Why are Tinder App Store Ratings Declining?
Highlights
- Tinder App Store ratings declined 42% Between 2013 and 2022 in two waves.
- I analyzed 7.8 Million words left across 525,000 reviews to find out why.
- First decline: related to to higher user complaints about Bugs and Spam (e.g., fake users).
- Second decline: related only to higher complaints of Spam as the app became more stable
- Tinder should enact more stringent controls on fake users to increase user engagement, sentiment, and retention
Executive Summary:
Between 2013 and 2022 Tinder app ratings on the Google Play store have fallen 42% From a peak of 4.05 (out of 5) in October 2014 to 2.35 (out of 5) as of February 2022. This occurred over two steady declines; ratings declined between July 16, 2013 and September 24, 2015, recovered partially, and then declined again between October 14, 2018 and January 13, 2021. To explore why, I analyzed 525,294 written reviews (approximately 7.8 million words) using Natural Language Processing techniques (e.g., term-document frequencies, sentiment analysis, and word embeddings) and ordinary piecewise and linear regression. I find that the eight-year decline in Tinder ratings coincides with 50% increase in negative review content (compared with only a 41% decrease in positive review content). More specifically, complaints of both ‘fake’ users (e.g., bots, scammers, etc) and bugs (e.g., crashing, freezing, etc) predict Tinder’s initial ratings decline. However, only complaints surrounding fake users—but not bugs—predicts Tinder’s second more recent decline in ratings. These data suggest that, while they have sufficiently stabilized the app, the organization still needs to enact more stringent controls on ‘fake’ users in order to increase engagement, usage, sentiment, and retention. All R code for this project can be found here.
Context
I was interested in exploring some data regarding how engagement with a mobile application changes over time and I found this dataset containing 681,993 dating app reviews for Tinder, Bumble, and Hinge spanning 2013 to 2022. It’s a very bare-bones dataset containing only the user’s name, their plain-text review, their numeric star rating of the app (coded numerically as 1 to 5 corresponding to the number of stars), the number of “thumbs up” endorsements that the review got, the date of the review, and the app name. See the end of this post for detailed methodological detail.
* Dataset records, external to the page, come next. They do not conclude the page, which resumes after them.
(* ===== verification/Wasi.v ===== *)
(** The WASI functions ([core/src/extrinsics/wasi.rs]).

    [WasiExtrinsics] is the implementation of the trait [Extrinsics] that
    programs compiled for WASI call: arguments and environment, a table of
    file descriptors over a virtual file system, clocks and random numbers
    (which are asked for by messages), and logging through the standard
    outputs.

    The constants of the [wasi] crate are the class [WasiCrate].  An inode is
    reached through an [Arc] and never changes: it is a value, which carries
    the address it was allocated at ([filestat_from_inode] shows it).  The
    spin locks are only held within one call and are their contents. *)
From S2P Require Import Prelude WasmValue Ffi Calls Messages ExtrinsicsApi.

(** The [wasi] crate. *)
Class WasiCrate := {
  ERRNO_BADF : Z; ERRNO_NOENT : Z; ERRNO_NOSYS : Z; ERRNO_NOTSUP : Z;
  CLOCKID_REALTIME : Z; CLOCKID_MONOTONIC : Z;
  CLOCKID_PROCESS_CPUTIME_ID : Z; CLOCKID_THREAD_CPUTIME_ID : Z;
  WHENCE_SET : Z; WHENCE_CUR : Z; WHENCE_END : Z;
  FILETYPE_CHARACTER_DEVICE : Z; FILETYPE_DIRECTORY : Z; FILETYPE_REGULAR_FILE : Z;
  FDFLAGS_APPEND : Z;
  PREOPENTYPE_DIR : Z;
  RIGHTS_FD_DATASYNC : Z; RIGHTS_FD_READ : Z; RIGHTS_FD_SEEK : Z; RIGHTS_FD_FDSTAT_SET_FLAGS : Z;
  RIGHTS_FD_SYNC : Z; RIGHTS_FD_TELL : Z; RIGHTS_FD_WRITE : Z; RIGHTS_FD_ADVISE : Z;
  RIGHTS_FD_ALLOCATE : Z; RIGHTS_PATH_CREATE_DIRECTORY : Z; RIGHTS_PATH_CREATE_FILE : Z;
  RIGHTS_PATH_LINK_SOURCE : Z; RIGHTS_PATH_LINK_TARGET : Z; RIGHTS_PATH_OPEN : Z;
  RIGHTS_FD_READDIR : Z; RIGHTS_PATH_READLINK : Z; RIGHTS_PATH_RENAME_SOURCE : Z;
  RIGHTS_PATH_RENAME_TARGET : Z; RIGHTS_PATH_FILESTAT_GET : Z; RIGHTS_PATH_FILESTAT_SET_SIZE : Z;
  RIGHTS_PATH_FILESTAT_SET_TIMES : Z; RIGHTS_FD_FILESTAT_GET : Z; RIGHTS_FD_FILESTAT_SET_SIZE : Z;
  RIGHTS_FD_FILESTAT_SET_TIMES : Z; RIGHTS_PATH_SYMLINK : Z; RIGHTS_PATH_REMOVE_DIRECTORY : Z;
  RIGHTS_PATH_UNLINK_FILE : Z; RIGHTS_POLL_FD_READWRITE : Z;
}.

(** The three ways of seeking are distinct. *)
Class WasiCrateLaws `{WasiCrate} := {
  whence_distinct : NoDup [WHENCE_SET; WHENCE_CUR; WHENCE_END];
}.

(** * State *)

(** A [String] is its bytes. *)
Inductive Inode :=
  | Directory (address : Z) (entries : gmap (list Init.Byte.byte) Inode)
  | File (address : Z) (content : list Init.Byte.byte).

Inductive FileDescriptor :=
  | Fd_Empty
  | Fd_LogOut (level : Log.Level)
  | Fd_FilesystemEntry (inode : Inode) (file_cursor_pos : Z).

Record WasiExtrinsics := {
  args : list bytes;
  env_vars : list bytes;
  file_descriptors : list (option FileDescriptor);
  file_system : Inode;
}.

Definition with_fds (l : list (option FileDescriptor)) (w : WasiExtrinsics) : WasiExtrinsics :=
  {| args := args w; env_vars := env_vars w; file_descriptors := l; file_system := file_system w |}.

Inductive ContextInner :=
  | WaitClockVal (out_ptr : Z)
  | WaitRandom (out_ptr remaining_len : Z)
  | Ctx_Resume (value : option WasmValue)
  | Finished.
(* ===== verification/WasiInv.v ===== *)
(** Soundness of the WASI functions.

    The invariant of [WasiExtrinsics], and the proof that its implementation of
    the trait satisfies the laws that the scheduler relies on: whatever a
    program passes, a call ends in one of the listed ways. *)
From S2P Require Import Prelude WasmValue Ffi Calls Messages ExtrinsicsApi Wasi.

(** * The invariant *)

(** The cursor of a file is within it, and that of a directory is 0. *)
Definition fd_ok (f : FileDescriptor) : Prop :=
  match f with
  | Fd_Empty | Fd_LogOut _ => True
  | Fd_FilesystemEntry (Directory _ _) pos => pos = 0
  | Fd_FilesystemEntry (File _ content) pos => 0 ≤ pos ≤ Z.of_nat (length content)
  end.

(** And the table does not end in a closed descriptor. *)
Definition fds_ok (l : list (option FileDescriptor)) : Prop :=
  (∀ n f, l !! n = Some (Some f) → fd_ok f) ∧ last l ≠ Some None.

Definition wasi_ok (w : WasiExtrinsics) : Prop := fds_ok (file_descriptors w).

(** What a context waits for.  All functions that return something return an
    [i32]. *)
Definition wasi_waits (ctxt : ContextInner) (e : option ValueType) (answer : bool) : Prop :=
  e = Some TI32 ∧
  match ctxt with
  | WaitClockVal _ => answer = true
  | WaitRandom out_ptr remaining_len => answer = true ∧ 0 ≤ remaining_len ≤ u32_max
  | Ctx_Resume value => answer = false ∧ ty <$> value = e
  | Finished => False
  end.

Definition wasi_action_ok (ctxt : ContextInner) (action : ExtrinsicsAction) : Prop :=
  match action with
  | Action_ProgramCrash => True
  | Action_Resume v => ty <$> v = Some TI32
  | Action_EmitMessage interface _ b => is_hash interface ∧ wasi_waits ctxt (Some TI32) b
  end.

(** How a call may stop the kernel: a function or a case that is not
    implemented; the sum of an address and a size of the program that
    overflows; [proc_exit] or a bad [whence]; a random answer of the wrong
    size; an answer that cannot be written, or more than [2^32] open files. *)
Definition wasi_panics (r : panic_reason) : Prop :=
  r = PUnimplemented ∨ r = POverflow ∨ r = PExplicit ∨ r = PAssert ∨ r = PUnwrap.

(** * The table of file descriptors *)

Lemma fds_ok_insert l n f :
  fds_ok l → fd_ok f → fds_ok (<[n := Some f]> l).
Proof.
  intros [Hall Hlast] Hf. split.
  - intros n' f' [(-> & [= <-] & _)|[_ ?]]%list_lookup_insert_Some; [done|]. by eapply Hall.
  - rewrite last_lookup, length_insert, list_lookup_insert_Some.
    intros [(_ & [= ] & _)|[_ Hl]]. apply Hlast. by rewrite last_lookup.
Qed.

Lemma fds_ok_snoc l f : fds_ok l → fd_ok f → fds_ok (l ++ [Some f]).
Proof.
  intros [Hall _] Hf. split; [|by rewrite last_snoc].
  intros n f' [?|(_ & [_ [= <-]]%list_lookup_singleton_Some)]%lookup_app_Some; [by eapply Hall|done].
Qed.

(** The descriptors that remain after closed ones are dropped from the end. *)
Lemma pop_closed_spec fuel l :
  (length l ≤ fuel)%nat →
  last (pop_closed fuel l) ≠ Some None ∧
  ∃ k, l = pop_closed fuel l ++ replicate k None.
Proof.
  revert l. induction fuel as [|fuel IH]; intros l Hlen.
  - destruct l; [|simpl in Hlen; lia]. simpl. split; [done|]. by exists 0%nat.
  - simpl. destruct (last l) as [[f|]|] eqn:Hl.
    + split; [by rewrite Hl|]. exists 0%nat. by rewrite app_nil_r.
    + apply last_Some in Hl as [l' ->]. rewrite length_app in Hlen. simpl in Hlen.
      rewrite removelast_last. destruct (IH l') as [Hlast [k Hk]]; [lia|]. split; [done|].
      exists (k + 1)%nat. rewrite replicate_add, app_assoc, <-Hk. done.
    + split; [by rewrite Hl|]. exists 0%nat. by rewrite app_nil_r.
Qed.

Lemma pop_closed_lookup l n f :
  pop_closed (length l) l !! n = Some (Some f) ↔ l !! n = Some (Some f).
Proof.
  destruct (pop_closed_spec (length l) l) as (_ & k & Hk); [done|]. rewrite Hk at 3.
  rewrite lookup_app_Some. split; [by left|].
  intros [?|[_ [? _]%lookup_replicate]]; [done|congruence].
Qed.

Lemma fds_ok_close l n : fds_ok l → fds_ok (pop_closed (length (<[n := None]> l)) (<[n := None]> l)).
Proof.
  intros [Hall _]. split.
  - intros n' f Hf. apply (proj1 (pop_closed_lookup _ _ _)) in Hf.
    apply list_lookup_insert_Some in Hf as [(_ & [= ] & _)|[_ ?]]. by eapply Hall.
  - by apply pop_closed_spec.
Qed.

Lemma fds_ok_open inode l : fds_ok l → fds_ok (open_fd inode l).
Proof.
  intros Hl. assert (fd_ok (Fd_FilesystemEntry inode 0)).
  { destruct inode; simpl; [done|lia]. }
  unfold open_fd. destruct (list_find _ l) as [[n ?]|]; [by apply fds_ok_insert|by apply fds_ok_snoc].
Qed.

(** * Rules for the steps of a call *)

Section rules.
Context `{WasiCrate} `{Scale} {Mem : Type} (ma : ExtrinsicsMemoryAccess Mem) (I : Mem → Prop).
Context (Hma : accessor_ok ma I).

(** Started with parameters of types [tys] and the extrinsics [w], the step
    keeps the memory sound and ends in an allowed way; if it does not end the
    call, its result, the types of the parameters left and the extrinsics
    satisfy [Q]. *)
Definition spec {A} (tys : list ValueType) (w : WasiExtrinsics) (m : call Mem A)
    (Q : A → list ValueType → WasiExtrinsics → Prop) : Prop :=
  ∀ s, ty <$> cs_params s = tys → cs_wasi s = w → I (cs_mem s) →
    wp wasi_panics (m s) (λ '(r, s'), I (cs_mem s') ∧
      match r with
      | inr a => Q a (ty <$> cs_params s') (cs_wasi s')
      | inl e => wasi_ok (cs_wasi s') ∧
          match e with Exit_Ok ctxt action => wasi_action_ok ctxt action | Exit_Err => True end
      end).

(** Steps that leave the call as it is. *)
Lemma spec_ret {A} tys w (a : A) (Q : A → list ValueType → WasiExtrinsics → Prop) :
  Q a tys w → spec tys w (mret a) Q.
Proof. intros HQ s <- <- Hm. done. Qed.

Lemma spec_bind {A B} tys w (m : call Mem A) (f : A → call Mem B) Q :
  spec tys w m (λ a tys' w', spec tys' w' (f a) Q) → spec tys w (m ≫= f) Q.
Proof.
  intros Hspec s Ht Hw Hm. specialize (Hspec s Ht Hw Hm). unfold mbind, call_bind.
  destruct (m s) as [[[e|a] s']|r|]; [done| |done..]. destruct Hspec as [Hm' Hf]. by apply Hf.
Qed.
(* ===== verification/WasiSpec.v ===== *)
(** What the WASI functions do.

    The table of file descriptors, reading, seeking, logging, and the exchange
    of messages that fills a buffer with random bytes, on the calls that
    programs make. *)
From S2P Require Import Prelude WasmValue Ffi Calls Messages ExtrinsicsApi Wasi WasiInv.

Section spec.
Context `{WasiCrate} `{Scale} {Mem : Type} (ma : ExtrinsicsMemoryAccess Mem).

(** A sequence of writes that all succeed. *)
Inductive writes : list (Z * bytes) → Mem → Mem → Prop :=
  | writes_nil m : writes [] m m
  | writes_cons off bs l m m1 m' :
      ma_write_memory ma off bs m = Done (Some tt, m1) → writes l m1 m' →
      writes ((off, bs) :: l) m m'.

Lemma writes_app l1 l2 m m' :
  writes (l1 ++ l2) m m' ↔ ∃ m1, writes l1 m m1 ∧ writes l2 m1 m'.
Proof.
  split.
  - revert m. induction l1 as [|[off bs] l1 IH]; intros m; simpl.
    + intros Hw. exists m. split; [constructor|done].
    + inversion 1 as [|? ? ? ? m1 ? Hw Hl]; subst. destruct (IH _ Hl) as (m2 & ? & ?).
      exists m2. split; [by econstructor|done].
  - intros (m1 & Hw & Hl2). induction Hw; [done|]. simpl. econstructor; eauto.
Qed.

(** What is read at an address. *)
Definition reads (m : Mem) (a : Z) (bs : bytes) : Prop :=
  ma_read_memory ma m a (a + Z.of_nat (length bs)) = Done (Some bs).

(** ** Evaluating a call *)

Lemma run_bind {A B} (m : call Mem A) (f : A → call Mem B) s a s' :
  m s = Done (inr a, s') → (m ≫= f) s = f a s'.
Proof. unfold mbind, call_bind. by intros ->. Qed.

Lemma run_exit {A B} (m : call Mem A) (f : A → call Mem B) s e s' :
  m s = Done (inl e, s') → (m ≫= f) s = Done (inl e, s').
Proof. unfold mbind, call_bind. by intros ->. Qed.

Lemma run_try {A} (o : option A) a (s : call_state Mem) :
  o = Some a → question o s = Done (inr a, s).
Proof. by intros ->. Qed.

Lemma run_may_panic {A} (o : outcome A) a (s : call_state Mem) :
  o = Done a → may_panic o s = Done (inr a, s).
Proof. by intros ->. Qed.

Lemma run_uint max z (s : call_state Mem) :
  0 ≤ z ≤ max → may_panic (uint_checked max z) s = Done (inr z, s).
Proof. intros Hz. apply run_may_panic. by rewrite uint_checked_Done. Qed.

Lemma run_u32 v l w (m : Mem) :
  0 ≤ v ≤ u32_max →
  next_u32 {| cs_params := I32 v :: l; cs_wasi := w; cs_mem := m |}
  = Done (inr v, {| cs_params := l; cs_wasi := w; cs_mem := m |}).
Proof.
  intros Hv. unfold next_u32. erewrite run_bind by done. apply run_try. by rewrite uint_try_from_Some.
Qed.
(* ===== verification/LogCalls.v ===== *)
(** Logging of the calls of a program ([core/src/extrinsics/log_calls.rs]).

    [LogExtrinsics] wraps around another implementation of [Extrinsics] and,
    each time a call has finished, sends to the log the name of the function,
    its parameters and what it returned.  It is itself an implementation: the
    instance [LogImpl], which satisfies the laws if what it wraps does. *)
From stdpp Require Import pretty.
From S2P Require Import Prelude WasmValue Ffi ExtrinsicsApi Messages.

(** * Formatting *)

Definition str (s : string) : bytes := String.list_byte_of_string s.

(** [format!("{:?}", value)] of a [WasmValue] and of an [Option<WasmValue>]. *)
Definition debug_value (v : WasmValue) : bytes :=
  match v with
  | I32 v => str "I32(" ++ str (pretty v) ++ str ")"
  | I64 v => str "I64(" ++ str (pretty v) ++ str ")"
  | F32 bits => str "F32(" ++ str (pretty bits) ++ str ")"
  | F64 bits => str "F64(" ++ str (pretty bits) ++ str ")"
  end.

Definition debug_option_value (v : option WasmValue) : bytes :=
  match v with
  | Some v => str "Some(" ++ debug_value v ++ str ")"
  | None => str "None"
  end.

Section log_calls.
Context (TInner : Extrinsics).

Record LogExtrinsics := {
  log_inner : @Ext TInner;
  log_level : Log.Level;
}.

Definition LogExtrinsics_new (inner : @Ext TInner) : LogExtrinsics :=
  {| log_inner := inner; log_level := Log.Trace |}.

Record LogExtrinsicId := {
  f_name : string;
  id_inner : @ExtrinsicId TInner;
}.

Record LogContext := {
  ctxt_inner : @Context TInner;
  message_start : bytes;
  waiting_for_log_message : option ExtrinsicsAction;
}.

(** [LogIterator::next], on one item. *)
Definition log_next (item : SupportedExtrinsic (@ExtrinsicId TInner)) :
    SupportedExtrinsic LogExtrinsicId := {|
  se_id := {| f_name := wasm_interface item +:+ "::" +:+ function_name item;
              id_inner := se_id item |};
  wasm_interface := wasm_interface item;
  function_name := function_name item;
  se_signature := se_signature item;
|}.

Definition log_supported_extrinsics : list (SupportedExtrinsic LogExtrinsicId) :=
  log_next <$> @supported_extrinsics TInner.

(** The loop over [params.iter().enumerate()]. *)
Fixpoint format_params (n : nat) (params : list WasmValue) : bytes :=
  match params with
  | [] => []
  | param :: params =>
      (if bool_decide (n ≠ 0%nat) then str ", " else []) ++ debug_value param
      ++ format_params (S n) params
  end.

(** The value of [message_start] in [new_context]. *)
Definition log_message_start (level : Log.Level) (id : LogExtrinsicId) (params : list WasmValue) :
    bytes :=
  [Log.u8_from_level level] ++ str (f_name id) ++ str "(" ++ format_params 0 params ++ str ") -> ".

(** [ret_value_str] for an action that ends the call. *)
Definition ret_value_str (action : ExtrinsicsAction) : bytes :=
  match action with
  | Action_Resume val => debug_option_value val
  | _ => str "<crash>"
  end.

(** What [new_context] and [inject_message_response] do with the action of the
    inner implementation. *)
Definition log_action (ctxt : LogContext) (action : ExtrinsicsAction) :
    outcome (LogContext * ExtrinsicsAction) :=
  match action with
  | Action_EmitMessage _ _ _ => Done (ctxt, action)
  | Action_Resume _ | Action_ProgramCrash =>
      let ctxt' := {| ctxt_inner := ctxt_inner ctxt; message_start := [];
                      waiting_for_log_message := Some action |} in
      let message := message_start ctxt ++ ret_value_str action in
      _ ← debug_assert (bool_decide (is_Some (waiting_for_log_message ctxt')));
      Done (ctxt', Action_EmitMessage Log.INTERFACE message false)
  end.

Definition with_log_inner (inner : @Ext TInner) (s : LogExtrinsics) : LogExtrinsics :=
  {| log_inner := inner; log_level := log_level s |}.

Section mem.
Context {Mem : Type} (mem_access : ExtrinsicsMemoryAccess Mem).

(** [self.inner] and the memory. *)
Definition on_log_inner {A} (m : M (@Ext TInner * Mem) A) : M (LogExtrinsics * Mem) A :=
  zoom (λ s, (log_inner s.1, s.2)) (λ s' s, (with_log_inner s'.1 s.1, s'.2)) m.

Definition log_new_context (thread_id : ThreadId) (id : LogExtrinsicId) (params : list WasmValue) :
    M (LogExtrinsics * Mem) (LogContext * ExtrinsicsAction) :=
  level ← gets (λ s, log_level s.1);
  r ← on_log_inner (new_context mem_access thread_id (id_inner id) params);
  liftM (log_action {| ctxt_inner := r.1; message_start := log_message_start level id params;
                       waiting_for_log_message := None |} r.2).

Definition log_inject_message_response (ctxt : LogContext) (response : option EncodedMessage) :
    M (LogExtrinsics * Mem) (LogContext * ExtrinsicsAction) :=
  match waiting_for_log_message ctxt with
  | Some action =>
      _ ← liftM (debug_assert (bool_decide (response = None)));
      _ ← liftM (debug_assert (bool_decide (message_start ctxt = [])));
      mret ({| ctxt_inner := ctxt_inner ctxt; message_start := message_start ctxt;
               waiting_for_log_message := None |}, action)
  | None =>
      r ← on_log_inner (inject_message_response mem_access (ctxt_inner ctxt) response);
      liftM (log_action {| ctxt_inner := r.1; message_start := message_start ctxt;
                           waiting_for_log_message := None |} r.2)
  end.

End mem.

Definition LogImpl : Extrinsics := {|
  Ext := LogExtrinsics;
  ExtrinsicId := LogExtrinsicId;
  Context := LogContext;
  ext_default := LogExtrinsics_new ext_default;
  supported_extrinsics := log_supported_extrinsics;
  new_context := @log_new_context;
  inject_message_response := @log_inject_message_response;
|}.

End log_calls.

(** * The wrapper satisfies the laws *)

Section laws.
Context (TInner : Extrinsics) `{!ExtrinsicsLaws (H := TInner)}.

(** Either the inner call goes on, or it has ended and the wrapper waits for
    the log message to be accepted. *)
Definition log_waits (ctxt : LogContext TInner) (e : option ValueType) (b : bool) : Prop :=
  match waiting_for_log_message _ ctxt with
  | None => context_waits (ctxt_inner _ ctxt) e b
  | Some a => b = false ∧ message_start _ ctxt = [] ∧
      match a with
      | Action_ProgramCrash => True
      | Action_Resume v => ty <$> v = e
      | Action_EmitMessage _ _ _ => False
      end
  end.

Lemma log_action_sound ctxt start action e :
  action_ok context_waits e ctxt action →
  ∃ ctxt' action', log_action TInner {| ctxt_inner := ctxt; message_start := start;
      waiting_for_log_message := None |} action = Done (ctxt', action') ∧
    action_ok (H := LogImpl TInner) log_waits e ctxt' action'.
Proof.
  intros Ha. destruct action as [|v|i m b]; simpl; eexists _, _; (split; [done|]); simpl.
  - split; [apply Log.log_hash|done].
  - split; [apply Log.log_hash|done].
  - by destruct Ha.
Qed.

Local Ltac log_act Ha :=
  match goal with |- context [log_action _ {| message_start := ?start |} _] =>
    destruct (log_action_sound _ start _ _ Ha) as (? & ? & -> & ?); done
  end.

Lemma on_log_inner_sound {Mem A} (P : panic_reason → Prop) (m : M (@Ext TInner * Mem) A) s
    (Q : A * (@Ext TInner * Mem) → Prop) :
  wp P (m (log_inner _ s.1, s.2)) Q →
  wp P (on_log_inner TInner m s) (λ '(a, s'), Q (a, (log_inner _ s'.1, s'.2))).
Proof. intros Hm. apply wp_zoom. eapply wp_mono; [done|]. by intros [a []]. Qed.

#[global] Program Instance LogImpl_laws : ExtrinsicsLaws (H := LogImpl TInner) := {|
  ext_inv := λ s, ext_inv (log_inner _ s);
  context_waits := log_waits;
  ext_panics := ext_panics;
|}.
Next Obligation. apply ext_default_inv. Qed.
Next Obligation.
  cbn [supported_extrinsics LogImpl]. unfold log_supported_extrinsics. rewrite <-list_fmap_compose.
  apply supported_names.
Qed.
Next Obligation.
  intros e (item & -> & Hitem)%list_elem_of_fmap. by apply (supported_modules (H := TInner)).
Qed.
Next Obligation.
  intros Mem ma I tid e params ext m (item & -> & Hitem)%list_elem_of_fmap Hty Hma HI Hext.
  cbn [new_context LogImpl log_next se_id se_signature] in *. unfold log_new_context.
  apply wp_Mbind. simpl. apply wp_Mbind.
  eapply wp_mono; [apply on_log_inner_sound; by eapply new_context_law|].
  intros [[ctxt action] [ext' m']] (HI' & Hext' & Ha). apply wp_liftM. cbn [fst snd] in *.
  log_act Ha.
Qed.
Next Obligation.
  intros Mem ma I ctxt e resp ext m Hma HI Hext Hw.
  cbn [inject_message_response LogImpl] in *. unfold log_inject_message_response.
  unfold log_waits in Hw. destruct (waiting_for_log_message _ ctxt) as [a|].
  - destruct Hw as (Hresp & Hstart & Ha). apply wp_Mbind, wp_liftM.
    rewrite (bool_decide_true (resp = None)).
    2:{ by destruct resp. }
    simpl. apply wp_Mbind, wp_liftM. rewrite (bool_decide_true _) by done. simpl.
    split_and!; [done..|]. by destruct a.
  - apply wp_Mbind. eapply wp_mono; [apply on_log_inner_sound; by eapply inject_law|].
    intros [[ctxt' action] [ext' m']] (HI' & Hext' & Ha). apply wp_liftM. cbn [fst snd] in *.
    log_act Ha.
Qed.

End laws.

(** * What the wrapper changes *)

(** A call driven to its end: each message that it emits is accepted or
    answered with the next of [responses].  Gives the messages that were
    emitted and what the call ended with, or is still waiting for. *)
Fixpoint drive {E : Extrinsics} {Mem} (ma : ExtrinsicsMemoryAccess Mem)
    (responses : list (option EncodedMessage)) (r : @Context E * ExtrinsicsAction) :
    M (@Ext E * Mem) (list ExtrinsicsAction * (@Context E * ExtrinsicsAction)) :=
  match r.2, responses with
  | Action_EmitMessage _ _ _, response :: responses =>
      r' ← inject_message_response ma r.1 response;
      d ← drive ma responses r';
      mret (r.2 :: d.1, d.2)
  | _, _ => mret ([], r)
  end.

Definition ends (a : ExtrinsicsAction) : Prop :=
  match a with Action_EmitMessage _ _ _ => False | _ => True end.

Section transparent.
Context {TInner : Extrinsics} {Mem : Type} (ma : ExtrinsicsMemoryAccess Mem).
Implicit Types (ext : @Ext TInner) (m : Mem) (level : Log.Level) (start : bytes).

(** The state of the wrapper around [ext]. *)
Local Abbreviation wrap ext level := ({| log_inner := ext; log_level := level |} : @Ext (LogImpl TInner)).

(** The wrapper goes on with an inner call that is at [r]. *)
Lemma drive_log responses r level start ext m emitted ctxt final ext' m' :
  drive ma responses r (ext, m) = Done ((emitted, (ctxt, final)), (ext', m')) → ends final →
  length emitted = length responses →
  ∃ r', log_action TInner {| ctxt_inner := r.1; message_start := start;
      waiting_for_log_message := None |} r.2 = Done r' ∧
    ∃ ctxt', drive (E := LogImpl TInner) ma (responses ++ [None]) r' (wrap ext level, m)
    = Done ((emitted ++ [Action_EmitMessage Log.INTERFACE (start ++ ret_value_str final) false],
             (ctxt', final)), (wrap ext' level, m')).
Proof.
  intros Hd He. revert r ext m emitted Hd.
  induction responses as [|resp responses IH]; intros [c a] ext m emitted Hd Hlen; cbn [fst snd].
  - destruct a as [|v|i msg b]; cbn [drive snd] in Hd; inv_done; [..|done];
      (eexists; split; [done|]); by eexists.
  - destruct a as [|v|i msg b]; cbn [drive snd] in Hd; inv_done; [done..|].
    rename select (inject_message_response _ _ _ _ = _) into Hi.
    rename select (drive _ _ _ _ = _) into Hr.
    rename x into r1, x0 into s1, x1 into d1. destruct s1 as [ext1 m1], d1 as [emitted fin]. simplify_eq/=.
    destruct (IH _ _ _ _ Hr Hlen) as (r' & Hlog & ctxt' & Hr').
    eexists. split; [done|]. exists ctxt'. cbn [snd fst].
    unfold log_inject_message_response, mbind, M_bind, on_log_inner, zoom.
    cbn [waiting_for_log_message fst snd log_inner ctxt_inner message_start].
    rewrite Hi. cbn [fst snd]. rewrite Hlog. unfold liftM, with_log_inner. cbn [log_level]. by rewrite Hr'.
Qed.

(** Logging is transparent.  A call that the inner implementation carries
    to its end, whatever messages it emits on the way and whatever it is
    answered, does the same under the wrapper: the same messages in the same
    order, the same effects on the memory and on the inner state, and the same
    end.  In between, exactly one more message is emitted, for the log, which
    a handler of the log decodes to the name, the parameters and the result of
    the call. *)
Theorem log_transparent item tid params responses level ext m r s1 emitted ctxt final ext' m' :
  new_context ma tid (se_id item) params (ext, m) = Done (r, s1) →
  drive ma responses r s1 = Done ((emitted, (ctxt, final)), (ext', m')) → ends final →
  length emitted = length responses →
  let text := str (wasm_interface item +:+ "::" +:+ function_name item) ++ str "(" ++
    format_params 0 params ++ str ") -> " ++ ret_value_str final in
  (∃ ctxt', (r' ← new_context (Extrinsics := LogImpl TInner) ma tid (se_id (log_next TInner item)) params;
     drive ma (responses ++ [None]) r') (wrap ext level, m)
   = Done ((emitted ++ [Action_EmitMessage Log.INTERFACE (Log.log level text) false],
            (ctxt', final)), (wrap ext' level, m'))) ∧
  (utf8_valid text = true →
    Log.decode (Log.log level text)
    = Done (inr {| Log.dl_level := level; Log.buffer := Log.log level text |})).
Proof.
  intros Hnew Hd He Hlen text. split.
  2:{ intros Hu. by rewrite Log.decode_log, Hu. }
  destruct s1 as [ext1 m1].
  destruct (drive_log _ _ level (log_message_start TInner level (se_id (log_next TInner item)) params)
    _ _ _ _ _ _ _ Hd He Hlen) as (r' & Hlog & ctxt' & Hr').
  exists ctxt'. cbn [new_context LogImpl].
  unfold log_new_context, mbind, M_bind, on_log_inner, zoom, gets.
  cbn [fst snd log_inner log_level log_next se_id id_inner] in *. rewrite Hnew. cbn [fst snd]. rewrite Hlog.
  unfold liftM, with_log_inner. cbn [log_level].
  refine (eq_trans Hr' _). unfold log_message_start, text, Log.log. cbn [f_name]. by rewrite <-!app_assoc.
Qed.

End transparent.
I was immediately curious about how ratings of the apps, in particular Tinder, have changed over time and what elements from the natural language data predict this change. As you can see below, the vast majority—77%—of the ratings are for Tinder. Further, Tinder had much faster growth settling around 60,000 – 70,000 reviews per year, compared with less than 25,000 per year for Hinge and Bumble.
Given this, I decided to focus solely on exploring the trajectory of the 526,615 Tinder ratings. I explored two key questions:
- How are Tinder app ratings changing over time?
- If they are changing, why is that happening?
How are Tinder App Ratings Changing Over Time?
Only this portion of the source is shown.